The court’s reasoning is obvious: Because a very small amount of fentanyl is sufficient to kill a person, there is a high risk that a person who purchases fentanyl may die; if this happens, the seller may be convicted of homicide, which is a super strike offense; so a person who sells fentanyl has a high risk of committing a super strike and therefore is dangerous within the meaning of section 1001.36.
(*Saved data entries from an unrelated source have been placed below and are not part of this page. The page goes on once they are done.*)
#[export] Hint Resolve u64_range s32_range s64_range : words.
#[export] Hint Rewrite u64_id s32_id s64_id using (auto with words; lia) : words.

Lemma len_nonneg {A} (l : list A) : 0 <= len l.
Proof. unfold len. lia. Qed.

Lemma len_app {A} (l k : list A) : len (l ++ k) = len l + len k.
Proof. unfold len. rewrite length_app. lia. Qed.

Lemma len_nil_inv {A} (l : list A) : len l = 0 -> l = [].
Proof. unfold len. destruct l; cbn; [done | lia]. Qed.

#[export] Hint Resolve len_nonneg : words.

(** ** Unsigned big-endian bytes: [big.Int.Bytes] and [big.Int.SetBytes] *)

Definition byte_of_Z (z : Z) : Byte.byte :=
  match Byte.of_N (Z.to_N (u8 z)) with Some b => b | None => Byte.x00 end.

Definition Z_of_byte (b : Byte.byte) : Z := Z.of_N (Byte.to_N b).

(** [SetBytes]: the value of a big-endian unsigned byte string. *)
Definition SetBytes (b : bytes) : Z :=
  foldl (fun acc c => acc * 256 + Z_of_byte c) 0 b.

(** The big-endian digits of [z], least significant consed last; [fuel] is
    the number of digits that may be produced. *)
Fixpoint be_digits (fuel : nat) (z : Z) (acc : bytes) : bytes :=
  match fuel with
  | O => acc
  | S fuel' => if z <=? 0 then acc
               else be_digits fuel' (z / 256) (byte_of_Z z :: acc)
  end.

(** [Bytes]: the absolute value, big-endian, without leading zeros.  A
    positive [z] has fewer than [Z.log2 z + 2] base-256 digits. *)
Definition Bytes (z : Z) : bytes :=
  be_digits (Z.to_nat (Z.log2 (Z.abs z) + 2)) (Z.abs z) [].

Lemma Z_of_byte_range b : 0 <= Z_of_byte b < 256.
Proof. unfold Z_of_byte. pose proof (Byte.to_N_bounded b). lia. Qed.

Lemma Z_of_byte_of_Z z : Z_of_byte (byte_of_Z z) = u8 z.
Proof.
  unfold Z_of_byte, byte_of_Z.
  destruct (Byte.of_N (Z.to_N (u8 z))) as [b|] eqn:E.
  - apply Byte.to_of_N in E. rewrite E. word_lia.
  - apply Byte.of_N_None_iff in E. exfalso. word_lia.
Qed.

Lemma byte_of_Z_of_byte b : byte_of_Z (Z_of_byte b) = b.
Proof.
  unfold byte_of_Z, Z_of_byte.
  replace (Z.to_N (u8 (Z.of_N (Byte.to_N b)))) with (Byte.to_N b).
  - by rewrite Byte.of_to_N.
  - pose proof (Byte.to_N_bounded b). word_lia.
Qed.

Lemma SetBytes_app a b : SetBytes (a ++ b) = SetBytes a * 256 ^ len b + SetBytes b.
Proof.
  unfold SetBytes. induction b as [|c b IH] using rev_ind.
  - rewrite app_nil_r. cbn [foldl]. change (len (@nil Byte.byte)) with 0.
    rewrite Z.pow_0_r. lia.
  - rewrite app_assoc, foldl_app, (foldl_app _ b [c]).
    cbn [foldl]. rewrite IH, len_app.
    replace (len [c]) with 1 by done.
    rewrite Z.pow_add_r by (auto with words; lia). rewrite Z.pow_1_r. ring.
Qed.

Lemma SetBytes_bound b : 0 <= SetBytes b < 256 ^ len b.
Proof.
  induction b as [|c b IH] using rev_ind; [done|].
  rewrite SetBytes_app, len_app. replace (len [c]) with 1 by done.
  rewrite Z.pow_add_r by (auto with words; lia). rewrite Z.pow_1_r.
  unfold SetBytes at 2 4. cbn [foldl]. pose proof (Z_of_byte_range c). nia.
Qed.
(* ===== verification/GasTables.v ===== *)
(** Tables of the gas schedule: the fields of the structures of
    [src/config/gasCost.go] in their order, the numbers of the opcodes
    ([src/wasmer/opcodes.go]), the assignments of [ToOpcodeCostsArray], and the
    entries of the maps [src/config/gasSchedule.go] fills. *)
From S2P Require Import Prelude.

#[local] Open Scope Z_scope.
#[local] Open Scope string_scope.

(** The fields of a structure of numbers: what [reflect] sees of it. *)
Fixpoint field (names : list string) (values : list Z) (name : string) : Z :=
  match names, values with
  | n :: names', v :: values' => if String.eqb n name then v else field names' values' name
  | _, _ => 0
  end.

(** What a map of costs is filled with: the value given, the gas lock of
    asynchronous callbacks, or a constant. *)
Inductive amount := Value | Lock | Fixed (n : Z).

(** ** The structures *)

Definition BaseOperationCost_fields : list string :=
  [
    "StorePerByte"; "ReleasePerByte"; "DataCopyPerByte"; "PersistPerByte"; "CompilePerByte";
    "AoTPreparePerByte"; "GetCode"
  ].

Definition BaseOpsAPICost_fields : list string :=
  [
    "GetSCAddress"; "GetOwnerAddress"; "IsSmartContract"; "GetShardOfAddress";
    "GetExternalBalance"; "GetBlockHash"; "TransferValue"; "GetArgument"; "GetFunction";
    "GetNumArguments"; "StorageStore"; "StorageLoad"; "GetCaller"; "GetCallValue"; "Log";
    "Finish"; "SignalError"; "GetBlockTimeStamp"; "GetGasLeft"; "Int64GetArgument";
    "Int64StorageStore"; "Int64StorageLoad"; "Int64Finish"; "GetStateRootHash"; "GetBlockNonce";
    "GetBlockEpoch"; "GetBlockRound"; "GetBlockRandomSeed"; "ExecuteOnSameContext";
    "ExecuteOnDestContext"; "DelegateExecution"; "ExecuteReadOnly"; "AsyncCallStep";
    "AsyncCallbackGasLock"; "CreateContract"; "GetReturnData"; "GetNumReturnData";
    "GetReturnDataSize"
  ].

Definition EthAPICost_fields : list string :=
  [
    "UseGas"; "GetAddress"; "GetExternalBalance"; "GetBlockHash"; "Call"; "CallDataCopy";
    "GetCallDataSize"; "CallCode"; "CallDelegate"; "CallStatic"; "StorageStore"; "StorageLoad";
    "GetCaller"; "GetCallValue"; "CodeCopy"; "GetCodeSize"; "GetBlockCoinbase"; "Create";
    "GetBlockDifficulty"; "ExternalCodeCopy"; "GetExternalCodeSize"; "GetGasLeft";
    "GetBlockGasLimit"; "GetTxGasPrice"; "Log"; "GetBlockNumber"; "GetTxOrigin"; "Finish";
    "Revert"; "GetReturnDataSize"; "ReturnDataCopy"; "SelfDestruct"; "GetBlockTimeStamp"
  ].

Definition BigIntAPICost_fields : list string :=
  [
    "BigIntNew"; "BigIntUnsignedByteLength"; "BigIntSignedByteLength"; "BigIntGetUnsignedBytes";
    "BigIntGetSignedBytes"; "BigIntSetUnsignedBytes"; "BigIntSetSignedBytes"; "BigIntIsInt64";
    "BigIntGetInt64"; "BigIntSetInt64"; "BigIntAdd"; "BigIntSub"; "BigIntMul"; "BigIntTDiv";
    "BigIntTMod"; "BigIntEDiv"; "BigIntEMod"; "BigIntAbs"; "BigIntNeg"; "BigIntSign";
    "BigIntCmp"; "BigIntNot"; "BigIntAnd"; "BigIntOr"; "BigIntXor"; "BigIntShr"; "BigIntShl";
    "BigIntFinishUnsigned"; "BigIntFinishSigned"; "BigIntStorageLoadUnsigned";
    "BigIntStorageStoreUnsigned"; "BigIntGetUnsignedArgument"; "BigIntGetSignedArgument";
    "BigIntGetCallValue"; "BigIntGetExternalBalance"
  ].

Definition CryptoAPICost_fields : list string :=
  [
    "SHA256"; "Keccak256"; "Ripemd160"; "VerifyBLS"; "VerifyEd25519"; "VerifySecp256k1"
  ].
Valentine likens her case to Miller, which held that application of a new sentencing law violated the ex post facto prohibition because it “ ‘substantially disadvantaged’ ” the defendant by “ ‘mak[ing] more onerous the punishment for crimes committed before its enactment.’ ” (Miller, supra, U.S. at pp. 433, 435-436.) In Miller, when the defendant committed the offense, the presumptive sentence was three and a half to four and a half years, but by the time of sentencing, the range had been revised to five and a half to seven years. (Id. at p. 423.) The seven-year sentence the defendant received did not require explanation and was not reviewable because it was within the new presumptive range. (Id. at pp. 432-433.) Under the guidelines in effect at the time of the offense, however, in order to impose a sentence exceeding four and a half years, the court would have had to provide clear and convincing reasons and its decision would have been subject to appellate review. (Id. at p. 432.)
Valentine argues that, “like in Miller,” the trial court’s “application” of Proposition 36 to her conduct, which preceded its enactment, “effectively deprived [her] of her opportunity to participate in pretrial mental health diversion.” In her view, the trial court “ex post facto imbued [her] with a knowledge and understanding about the particular lethality of Fentanyl, and the newly elevated consequences of participating in the sale of Fentanyl, before the California voters acted on the issue.”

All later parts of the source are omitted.